117-JournalistReport

Journalist Report

01/17/2014

Elizabeth Howell

While riding on an all-terrain vehicle the other day, a phrase from T.S. Eliot popped into my mind: "An easy commerce of the old and new." Here we were in spacesuits, going across land that was shaped by geological forces millions upon millions of years ago. The contrast never got old, even as we spent weeks on Mars.

On our penultimate night here, I read more of Eliot's Little Gidding and was surprised that the poem, although it was set in England, did have applicability to our mission. The opening lines speak of "midwinter spring", water and ice, and the search for meaning. It seems that search is eternal, no matter where humans may stray in their lives.

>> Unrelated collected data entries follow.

(** ** A database in memory *)
Module Memory.
Definition Db := list Row.
(** The maps without entries have a text. *)
Definition Marshal {V} (m : gmap string V) : result string string := match map_to_list m with [] => Ok "{}" | _ => Err "unsupported value" end.
Definition Unmarshal {V} (text : string) : result string (gmap string V) := if String.eqb text "{}" then Ok ∅ else Err "unexpected end of JSON input".
Definition keep (t : Z) : Z := t / 1000 * 1000.
#[local] Instance newest_dec : RelDecision newest. Proof. intros a b. unfold newest. apply _. Defined.
#[local] Instance newest_total : Total newest. Proof. intros a b. unfold newest. lia. Qed.
Definition answered (f : EventFilter) (text : string) (args : list SqlVal) (s : Db) : result string (list (list SqlVal) * option string) :=
  let st := statement_of f false in
  if String.eqb text (statement_text st) then Ok (map cells (page (number args (limited st)) (number args (skipped st)) (merge_sort newest (selected keep args st s))), None)
  else Err "syntax error".
Definition one_row (f : EventFilter) (text : string) (args : list SqlVal) (s : Db) : result (option string) (list SqlVal) :=
  if String.eqb text event_by_id then
    match args with
    | [SText id] => match List.find (fun r => String.eqb id (w_id r)) s with Some r => Ok (cells r) | None => Err None end
    | _ => Err (Some "syntax error")
    end
  else if String.eqb text (statement_text (statement_of f true)) then Ok [SInt (Z.of_nat (length (selected keep args (statement_of f true) s)))]
  else Err (Some "syntax error").
Definition executed (text : string) (args : list SqlVal) (s : Db) : Db * result string (result string Z) :=
  match args with
  | [SText id; SText ty; SText source; STime t; SText data; SText metadata] =>
      if existsb (fun r => String.eqb id (w_id r)) s then (s, Err "duplicate key") else (s ++ [mkRow id ty source (keep t) data metadata], Ok (Ok 1))
  | [STime t] => (List.filter (fun r => negb (w_time r <? keep t)) s, Ok (Ok (Z.of_nat (length (List.filter (fun r => w_time r <? keep t) s)))))
  | _ => (s, Err "syntax error")
  end.
(** It can answer one filter. *)
Definition db (f : EventFilter) : Querier Db := mkQuerier Db executed (answered f) (one_row f).
#[local] Abbreviation Table f := (EventTable Unmarshal Unmarshal (db f) keep (fun s => s) (fun text => text)).
#[local] Abbreviation Serves f := (serves (db f) keep (fun s => s)).
Lemma table f : Table f.
Proof.
  split; try done.
  - intros id ty source t data metadata s s' r. cbn. destruct (existsb _ s); by intros [= <- <-].
  - intros t s. cbn. by eexists.
Qed.
Lemma lists f : Serves f (statement_of f false).
Proof.
  intros args s. cbn [counting statement_of]. exists (merge_sort newest (selected keep args (statement_of f false) s)). split; [apply merge_sort_Permutation|]. split; [apply Sorted_merge_sort; apply _|].
  cbn [QueryContext db]. unfold answered. by rewrite String.eqb_refl.
Qed.
Lemma counts f : Serves f (statement_of f true).
Proof.
  intros args s. cbn [counting statement_of QueryRowContext db]. unfold one_row. rewrite String.eqb_refl.
  destruct (String.eqb_spec (statement_text (statement_of f true)) event_by_id) as [E|]; [|done]. exfalso. clear -E. unfold statement_text in E. cbn [counting statement_of] in E. discriminate E.
Qed.
Definition failures : EventFilter := mkEventFilter [EventJobFailed; EventWorkflowFailed] [] (Some 2500) None 2 0.
Definition event (id ty : string) (t : Z) : Event := mkEvent GoVal id ty "job-worker" t ∅ ∅.
Definition some : list Event := [event "1" EventJobFailed 1000; event "2" EventJobFailed 4000; event "3" EventJobCompleted 5000; event "4" EventWorkflowFailed 9000; event "5" EventJobFailed 7000].
Definition some_rows : Db := map (fun e => mkRow (event_id e) (ev_Type _ e) (Source _ e) (Timestamp _ e) "{}" "{}") some.
End Memory.
Lemma events_refine_witness :
  let db := Memory.db Memory.failures in let run := ListEvents Memory.Unmarshal Memory.Unmarshal Itoa (fun _ => "scan") db in
  contains Memory.Unmarshal Memory.Unmarshal Itoa (fun _ => "scan") (fun s => s) Memory.some Memory.some_rows /\
  run Memory.failures Memory.some_rows = Ok [Memory.event "4" EventWorkflowFailed 9000; Memory.event "5" EventJobFailed 7000] /\
  CountEvents (fun _ => "scan") db Memory.failures Memory.some_rows = Ok 3 /\
  exists l', l' ≡ₚ List.filter (event_matches Memory.keep Memory.failures) Memory.some /\ run Memory.failures Memory.some_rows = Ok (filter_page Memory.failures l').
Proof.
  assert (contains Memory.Unmarshal Memory.Unmarshal Itoa (fun _ => "scan") (fun s => s) Memory.some Memory.some_rows) as Hc.
  { unfold contains. repeat (apply List.Forall2_cons; [intros failed; vm_compute; reflexivity|]). apply List.Forall2_nil. }
  split; [exact Hc|]. split; [vm_compute; reflexivity|]. split; [vm_compute; reflexivity|].
  destruct (events_refine Memory.Marshal Memory.Unmarshal Memory.Marshal Memory.Unmarshal Itoa (fun _ => "scan") (Memory.db Memory.failures) Memory.keep (fun s => s) (fun text => text)
    (ET := Memory.table Memory.failures) Memory.some Memory.some_rows Hc) as (_ & _ & _ & H & _).
  destruct (H Memory.failures (Memory.lists _)) as (l' & Hp & _ & He). exists l'. by split.
Defined.

(** ** The counters count *)
Definition occurrences (k : string) (ks : list string) : Z := Z.of_nat (length (List.filter (String.eqb k) ks)).
Definition bumped (ks : list string) (m : gmap string Z) : gmap string Z := fold_left (fun m k => increment k m) ks m.
Lemma bumped_count k ks : forall m, 0 <= count_of k m -> count_of k m + Z.of_nat (length ks) < 2 ^ 63 -> count_of k (bumped ks m) = count_of k m + occurrences k ks.
Proof.
  unfold occurrences. induction ks as [|x ks IH]; intros m Hm Hlen; [cbn; lia|]. cbn [bumped fold_left]. cbn [length] in Hlen. fold (bumped ks (increment x m)).
  assert (count_of k (increment x m) = count_of k m + if String.eqb k x then 1 else 0) as E.
  { unfold increment. destruct (String.eqb_spec k x) as [->|Hne]; unfold count_of; [rewrite lookup_insert_eq; cbn; apply wrap64_small; unfold in_int64, int64_min, int64_max, count_of in *; lia|by rewrite lookup_insert_ne, Z.add_0_r by done]. }
  rewrite IH; rewrite E; cbn [List.filter]; destruct (String.eqb k x); cbn [length]; lia.
Qed.
Lemma counted_bumped l s : counted l s = mkMetrics (bumped (map (fun _ => "total") l) (counters s)) (bumped (map (fun e => ev_Type _ e) l) (typeCount s)) (bumped (map (fun e => Source _ e) l) (sourceCount s)).
Proof. revert s. induction l as [|e l IH]; intros s; [by destruct s|]. cbn [counted fold_left]. unfold counted in IH. by rewrite IH. Qed.
(** After fewer than [2^63] events the subscriber has counted all, and as many of
    each type and of each source as there were. *)
Theorem metrics_count l : Z.of_nat (length l) < 2 ^ 63 -> let s := counted l NewMetricsSubscriber in
  GetTotalCount s = Z.of_nat (length l) /\ (forall t, GetTypeCount t s = occurrences t (map (fun e => ev_Type _ e) l)) /\
  (forall source, GetSourceCount source s = occurrences source (map (fun e => Source _ e) l)).
Proof.
  intros Hl s. unfold s, GetTotalCount, GetTypeCount, GetSourceCount. rewrite counted_bumped. cbn [counters typeCount sourceCount NewMetricsSubscriber].
  assert (forall k, count_of k ∅ = 0) as H0 by (intros k; unfold count_of; by rewrite lookup_empty).
  split_and!; intros; rewrite bumped_count; rewrite ?H0, ?length_map; try lia. unfold occurrences. rewrite Z.add_0_l. f_equal. clear. induction l as [|e l IH]; [done|]. cbn [map List.filter]. rewrite String.eqb_refl. cbn [length]. by f_equal.
Qed.

(** ** Concrete events *)
(** A failed job is logged with no attempts: the builder puts an [int] where the
    handler looks for a [float64]. *)
Example attempts_lost : JobEventHandler_Handle (fun _ => 0) true (JobFailed "u" 0 "j" "boom" 3) =
  [mkLog "error" "job failed" [("jobID", VString "j"); ("error", VString "boom"); ("attempts", VInt 0); ("eventID", VString "u")]].
Proof. vm_compute. reflexivity. Qed.
Example one_filter : buildFilterQuery Memory.failures false =
  ("SELECT id, type, source, timestamp, data, metadata FROM events WHERE 1=1 AND type IN ($1, $2) AND timestamp >= $3 ORDER BY timestamp DESC LIMIT $4",
   [SText "job.failed"; SText "workflow.failed"; STime 2500; SInt 2]).
Proof. vm_compute. reflexivity. Qed.
(** The statistics have no parts without the subscriber, and a time that cannot be
    read is no bound. *)
Definition asked (kvs : list (string * string)) : HttpReq := mkHttpReq None "" (fun k => default "" (list_to_map (M := gmap string string) kvs !! k)).
Example no_parts (r : HttpReq) : handler_GetEventStats (fun _ => "scan") (Memory.db (mkEventFilter [] [] None None 0 0)) None r Memory.some_rows =
  respondJSON 200 (BEventStats 5 ∅ ∅).
Proof. vm_compute. reflexivity. Qed.
Example unread_bound : ef_StartTime (filter_of (fun _ => Err "cannot parse") (asked [("start_time", "yesterday")])) = None.
Proof. vm_compute. reflexivity. Qed.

Two weeks in isolated conditions, relying on a small group of people, changes you in some way if you embrace the experience. I struggle to think of how to explain it, except to describe it as resilience. Surviving steep hikes, fixing things without a hardware store, coming up with creative ways to save water, all stretch your mind and body in new ways.

I'm not sure yet how I will apply these lessons back in civilization, but Eliot reminds me the answers don't have to come immediately. "You are not here to verify, / Instruct yourself, or inform curiosity / Or carry report." It will come. More missions to Mars will come. And we will be better people for embracing that experience, even if we can't yet imagine how.